In August 1933, a motorcyclist named Arthur Grant claimed to have nearly hit the creature while while approaching Abriachan on the north-eastern shore, at about 1 a.m. on a moonlight night. Grant claimed that he saw a small head attached to a long neck, and that the creature saw him and crossed the road back into the Loch. Grant said he dismounted and followed it to the Loch, but only saw ripples.
In another 1933 sighting a young maidservant named Margaret Munro supposedly observed the creature for about 20 minutes. She claimed it was about 6.30 a.m. on 5 June, when she spotted it on shore from about 200 yards. She described it as having elephant=like skin, a long neck, a small head and two short forelegs or flippers. The sighting apparently ended when the creature re-entered the water.

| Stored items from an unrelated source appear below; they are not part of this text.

Lemma linear_loop nodes :
  NoDup (map Node.ID nodes) →
  ∀ rest pre x fuel d,
    nodes = (pre ++ x :: rest)%list → (S (length rest) < fuel)%nat →
    d_queue d = [Node.ID x] →
    (∀ y, y ∈ rest → default 0 (d_degree d !! Node.ID y) = 1) →
    (∀ y, y ∈ x :: rest → Node.ID y ∉ d_executed d ∧ d_branch d !! Node.ID y = None) →
    fmap dag_outcome <$> dag_loop fuel (node_map nodes) (list_to_map (links nodes)) d
    = Some <$> run_linear (map default_retries (x :: rest)) (d_world d) (d_ctx d) (d_result d).
Proof.
  intros Hnd rest. induction rest as [|y rest IH]; intros pre x [|fuel] d Heq Hf Hq Hdeg Hfresh;
    simpl in Hf; try lia; cbn [dag_loop map run_linear]; rewrite Hq; unfold dag_visit; rsimp.
  all: destruct (Hfresh x (list_elem_of_here _ _)) as [Hex Hbr].
  all: rewrite decide_False by done; rewrite node_map_lookup by (done || (subst nodes; set_solver)).
  all: destruct (executeNode (default_retries x) (d_world d) (d_ctx d)) as [[[[w ctx] nr] no]|];
    [|done]; cbn [mbind go_bind].
  all: destruct (is_streaming no); [done|]; rewrite ?default_retries_ID; rsimp.
  all: case_match; [done|]; case_match; [done|].
  - rewrite (followed_last _ _ _ _ Hnd Heq). simpl. destruct fuel as [|fuel]; [lia|].
    simpl. rsimp. by destruct (first_output nr).
  - rewrite (followed_link _ _ _ _ _ _ _ Hnd Heq Hbr). destruct (first_output nr).
    + cbn [foldl release fst snd]. rewrite bump_default, decide_True by done.
      rewrite Hdeg by (by left). change (1 + -1 =? 0) with true. cbn [mbind go_bind app].
      etrans; [apply (IH (pre ++ [x])%list y); rsimp; try done; [by rewrite <- app_assoc|lia| |]|
               rsimp; cbn [map run_linear]; by rewrite default_retries_ID].
      * intros z Hz. rewrite bump_default, decide_False; [rewrite Hdeg by (by right); lia|].
        subst nodes. rewrite map_app in Hnd. apply NoDup_app in Hnd as (_ & _ & Hnd).
        csimpl in Hnd. intros E. apply NoDup_cons in Hnd as [_ [Hy _]%NoDup_cons]. apply Hy.
        rewrite E. apply list_elem_of_fmap. by exists z.
      * intros z Hz. destruct (Hfresh z) as [Hz1 Hz2]; [by right|].
        assert (Node.ID z ≠ Node.ID x) as Hne.
        { subst nodes. rewrite map_app in Hnd. apply NoDup_app in Hnd as (_ & _ & Hnd).
          csimpl in Hnd. apply NoDup_cons in Hnd as [Hx _]. intros E. apply Hx. rewrite <- E.
          apply (list_elem_of_fmap_2 Node.ID (y :: rest) z Hz). }
        split; [set_solver|]. unfold save_branch. case_match; [by rewrite lookup_insert_ne|done].
    + simpl. destruct fuel as [|fuel]; [lia|]. simpl. by rsimp.
Qed.
Lemma foldl_bump_dom deg ts : dom (foldl (bump 1) deg ts) = dom deg ∪ list_to_set ts.
Proof.
  revert deg. induction ts as [|t ts IH]; intros deg; simpl; [set_solver|].
  rewrite IH. unfold bump. rewrite dom_insert_L. set_solver.
Qed.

On 6 December 1933, the first purported photograph of the monster, taken by Hugh Gray, was published.
In 1934, interest was further sparked by what is known as 'The Surgeon's Photograph' (pictured above). It was supposedly taken by Robert Kenneth Wilson, a London gynaecologist, it was subsequently proved to be a hoax. In the same year R T Gould published a book, the first of many which describe the author's personal investigation and collected record of additional reports pre-dating the summer of 1933.
In May 1943, C B Farrel of the Royal Observer Corps was supposedly distracted from his duties by a Nessie sighting. He claimed to have been about 250 yards away from a large-eyed, 'finned' creature, which had a twenty-to thirty-foot long body, and a neck that protruded about 4-5 feet out of the water.
In December 1954 a strange sonar contact was made by the fishing boat Rival III. The vessel's crew observed sonar readings of a large object keeping pace the boat at a depth of 480 feet. It was detected travelling for half a mile in this manner, before contact was lost, but then found again later.
The earliest report of a monster associated with the vicinity of Loch Ness appears in the Life of St Columba by Adomnan, written sometime during the 7th century.
So, there we have it. Is Nessie for real or a figment of imagination. If she is real and still alive, she must now be a little old lady of at least 80 years old.